Der deutsche Ferienflieger Condor und die Airlines des Reisekonzerns Tui sehen sich von der Umplanung nur leicht betroffen. Condor nehme auf den Verbindungen nach Kuala Lumpur und auf die Malediven jetzt Routen nördlich und südlich um Iran und Irak herum, sagte eine Sprecherin. Dies habe aber keine übermäßigen Auswirkungen auf den Flugplan. Tui müsse Maschinen nur auf dem Weg ins indische Goa umsteuern, sagte ein Sprecher der deutschen Flugtochter Tuifly. Zudem gebe es gelegentliche Charterflüge nach Abu Dhabi, bei denen die Flugzeuge nun womöglich einen Zwischenstopp einlegen müssten.

Die niederländische KLM, die ihre Maschinen jetzt ebenfalls einen Umweg fliegen lässt, schätzt die zu erwartenden Verspätungen auf zehn bis zwölf Minuten, wie ein KLM-Sprecher dem Rundfunksender NOS sagte. Bei anderen Gesellschaften sind die Auswirkungen heftiger.

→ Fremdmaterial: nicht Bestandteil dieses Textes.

(** X9. Only a non-success status of the geocoding call is turned into a
    response.  If that call is rejected, if its body is not JSON, if the
    JSON is [null], or if the result list has a [null] entry, [POST]
    itself raises, after exactly one outbound call. *)
Theorem POST_geocoding_exceptions_propagate (req : NextRequest) (env : Env) (st : State)
    (body : value) (address : string) (selectedIndex : option Z) :
  fst (rateLimit req env st) = Normal None ->
  truthy_str (GOOGLE_KEY env) = true ->
  req_json req = Normal body ->
  BodySchema_safeParse body = Some (address, selectedIndex) ->
  let st' := after_call (GeocodeCall address (GOOGLE_KEY env))
               (after_clock (after_gate req env st)) in
  let answer := network env (length (calls st)) (GeocodeCall address (GOOGLE_KEY env)) in
  (forall e, answer = Throw e -> POST req env st = (Throw e, st')) /\
  (forall geoRes e, answer = Normal geoRes -> ok geoRes = true -> json geoRes = Throw e ->
     POST req env st = (Throw e, st')) /\
  (forall geoRes, answer = Normal geoRes -> ok geoRes = true -> json geoRes = Normal VNull ->
     exists e, POST req env st = (Throw e, st')) /\
  (forall geoRes geoData before after,
     answer = Normal geoRes -> ok geoRes = true -> json geoRes = Normal geoData ->
     get_prop geoData "results" = Normal (VArr (before ++ VNull :: after)) ->
     Forall is_record before ->
     exists e, POST req env st = (Throw e, st')).
Proof.
  intros Hrl Hkey Hbody Hparse st' answer. unfold answer.
  split; [|split; [|split]].
  - intros e Hnet. rewrite POST_run, (geocode_invalid req env st Hrl Hkey).
    rewrite Hbody, Hparse, Hnet. reflexivity.
  - intros geoRes e Hnet Hok Hjson. rewrite POST_run.
    rewrite (geocode_run req env st body address selectedIndex geoRes) by assumption.
    rewrite Hok, Hjson. reflexivity.
  - intros geoRes Hnet Hok Hjson. rewrite POST_run.
    rewrite (geocode_run req env st body address selectedIndex geoRes) by assumption.
    rewrite Hok, Hjson. eexists. reflexivity.
  - intros geoRes geoData before after Hnet Hok Hjson Hres Hrec. rewrite POST_run.
    rewrite (geocode_run req env st body address selectedIndex geoRes) by assumption.
    rewrite Hok, Hjson, Hres. cbn [Array_isArray negb elements orb].
    assert ((length (before ++ VNull :: after) =? 0)%nat = false) as ->
      by (rewrite length_app; cbn [length]; apply Nat.eqb_neq; lia).
    assert (exists e, Array_map toCandidate (before ++ VNull :: after) = Throw e) as [e ->].
    { clear -Hrec. induction Hrec as [|r rest Hr _ [e IH]].
      - eexists. reflexivity.
      - destruct r; try contradiction. cbn [app Array_map].
        rewrite toCandidate_object. cbn [cbind]. rewrite IH. eexists. reflexivity. }
    eexists. reflexivity.
Qed.

(** ** The lookup handler as a whole *)

(** The state in which [POST] leaves the first part once the geocoding
    call has been made. *)
Lemma geocode_state (req : NextRequest) (env : Env) (st st' : State)
    (c : completion Geocoded) :
  geocode req env st = (c, st') ->
  (st' = after_gate req env st /\
   exists res, c = Normal (Responded res) /\ In (res_status res) [400; 429; 500]) \/
  (exists body address selectedIndex,
     req_json req = Normal body /\
     BodySchema_safeParse body = Some (address, selectedIndex) /\
     st' = after_call (GeocodeCall address (GOOGLE_KEY env))
             (after_clock (after_gate req env st)) /\
     match c with
     | Normal (Responded res) => In (res_status res) [200; 502]
     | Normal (Selected address' _ _ candidates idx) =>
         address' = address /\ candidates <> [] /\
         idx = select_idx selectedIndex (length candidates)
     | Throw _ => True
     end).
Proof.
  intros H.
  destruct (rateLimit_admits_or_rejects req env st) as [Hrl|Hrl].
  2:{ rewrite geocode_rejected in H by congruence. injection H as <- <-.
      left. split; [reflexivity|]. eexists. split; [reflexivity|]. cbn. tauto. }
  destruct (truthy_str (GOOGLE_KEY env)) eqn:Hkey.
  2:{ rewrite (geocode_unconfigured req env st Hrl Hkey) in H. injection H as <- <-.
      left. split; [reflexivity|]. eexists. split; [reflexivity|]. cbn. tauto. }
  pose proof (geocode_invalid req env st Hrl Hkey) as Hinv.
  destruct (req_json req) as [body|e] eqn:Hbody.
  2:{ rewrite Hinv in H. injection H as <- <-.
      left. split; [reflexivity|]. eexists. split; [reflexivity|]. cbn. tauto. }
  destruct (BodySchema_safeParse body) as [[address selectedIndex]|] eqn:Hparse.
  2:{ rewrite Hinv in H. injection H as <- <-.
      left. split; [reflexivity|]. eexists. split; [reflexivity|]. cbn. tauto. }
  right. exists body, address, selectedIndex.
  split; [first [reflexivity | assumption]|]. split; [first [reflexivity | assumption]|].
  destruct (network env (length (calls st)) (GeocodeCall address (GOOGLE_KEY env)))
    as [geoRes|e] eqn:Hnet.
  2:{ rewrite Hinv in H. injection H as <- <-. split; [reflexivity | exact I]. }
  clear Hinv.
  rewrite (geocode_run req env st body address selectedIndex geoRes) in H by assumption.
  injection H as <- <-. split; [reflexivity|].
  destruct (ok geoRes); [|cbn; tauto].
  destruct (json geoRes) as [geoData|e]; [|exact I].
  destruct (get_prop geoData "results") as [results|e]; [|exact I].
  destruct (negb (Array_isArray results) || (length (elements results) =? 0)%nat) eqn:He;
    [cbn; tauto|].
  destruct (Array_map toCandidate (elements results)) as [candidates|e] eqn:Hmap; [|exact I].
  split; [reflexivity|]. split; [|reflexivity].
  apply orb_false_iff in He as [_ He]. apply Nat.eqb_neq in He.
  eapply Array_map_nonempty; [exact Hmap|]. intros E. rewrite E in He. apply He. reflexivity.
Qed.

(** The second part of [POST] always answers 200. *)
Lemma enrich_state (address : string) (started : Z) (warnings : list string)
    (candidates : list Candidate) (selectedIndex : option Z)
    (env : Env) (st st' : State) (c : completion NextResponse) :
  candidates <> [] ->
  enrich address started warnings candidates
    (select_idx selectedIndex (length candidates)) env st = (c, st') ->
  exists res chosen,
    c = Normal res /\ res_status res = 200 /\
    candidates !! Z.to_nat (select_idx selectedIndex (length candidates)) = Some chosen /\
    buckets st' = buckets st /\
    (truthy (place_id chosen) = false /\ calls st' = calls st \/
     truthy (place_id chosen) = true /\
     calls st' = calls st ++ [PlaceDetailsCall (place_id chosen) (GOOGLE_KEY env)
                                PLACE_FIELD_MASK]).
Proof.
  intros Hne H.
  destruct (lookup_select_idx candidates selectedIndex Hne) as [chosen Hchosen].
  rewrite (enrich_run _ _ _ _ _ chosen env st Hchosen) in H.
  destruct (truthy (place_id chosen)) eqn:Hpid.
  - rewrite fetchPlaceDetailsNew_run in H.
    destruct (match network env _ _ with Normal _ => _ | Throw _ => _ end) as [place|e];
      injection H as <- <-; eexists _, chosen;
      (split; [reflexivity|]); (split; [reflexivity|]); (split; [exact Hchosen|]);
      (split; [reflexivity|]); right; (split; [exact Hpid | reflexivity]).
  - injection H as <- <-. eexists _, chosen.
    split; [reflexivity|]. split; [reflexivity|]. split; [exact Hchosen|].
    split; [reflexivity|]. left. split; [exact Hpid | reflexivity].
Qed.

Die australische Qantas kostet der Umweg auf der Strecke von Perth nach London etwa 40 bis 50 Minuten, wie ein Sprecher sagte. Auch Vietnam Airlines, Air India und Singapore Airlines sowie China Airlines und Eva Air aus Taiwan planen um. Die Umfliegung kostet viel Treibstoff und Geld. Große Verspätungen können die Flugpläne durcheinander bringen.

Qatar Airways hat wenig Alternativen

Die arabischen Airlines haben in der Region ihre Drehkreuze, über die sie ihre Langstreckenflüge abwickeln. Qatar Airways steht zudem vor dem Problem, dass sie wegen eines Streits des Emirats Katar mit Saudi-Arabien und den Vereinigten Arabischen Emiraten die Nachbarländer im Westen, Süden und Osten seit 2017 nicht überfliegen darf. Daher hat die Airline wenig Ausweichmöglichkeiten. Sie schickte ihre Flugzeuge auch am Mittwoch weiterhin über Iran.

Unklar blieb zunächst, wie sehr das von der FAA verhängte Verbot Fluggesellschaften aus den USA überhaupt beeinträchtigt. Denn in einem Großteil der genannten Regionen waren den US-Airlines Flüge schon länger untersagt. Zudem nehmen sie auf Flügen aus den USA etwa nach Asien oder Australien eher den Weg über den Pazifik - und passieren weder Europa noch die Länder am Persischen Golf.

Flugverbot für ukrainische Airlines

Verstärkt wurde die Unsicherheit, als kurz nach den Raketenangriffen auf die Militärbasen aus bislang ungeklärter Ursache ein ukrainisches Passagierflugzeug in der Nähe von Teheran abstürzte. Alle 176 Menschen an Bord der Boeing 737-800 NG starben. Iranische Vertreter gingen von einem Triebwerksbrand als möglicher Absturzursache aus. Die erst im Jahr 2016 ausgelieferte Maschine der Gesellschaft Ukraine International Airlines habe erst am Montag eine reguläre technische Überprüfung ohne Probleme absolviert, sagte ein Manager der Airline.

Die ukrainische Flugsicherheitsbehörde verbot heimischen Airlines daraufhin ab kommender Nacht Flüge über Iran. Russlands Luftfahrtbehörde riet Fluggesellschaften ihres Landes davon ab, den iranischen und irakischen Luftraum zu nutzen.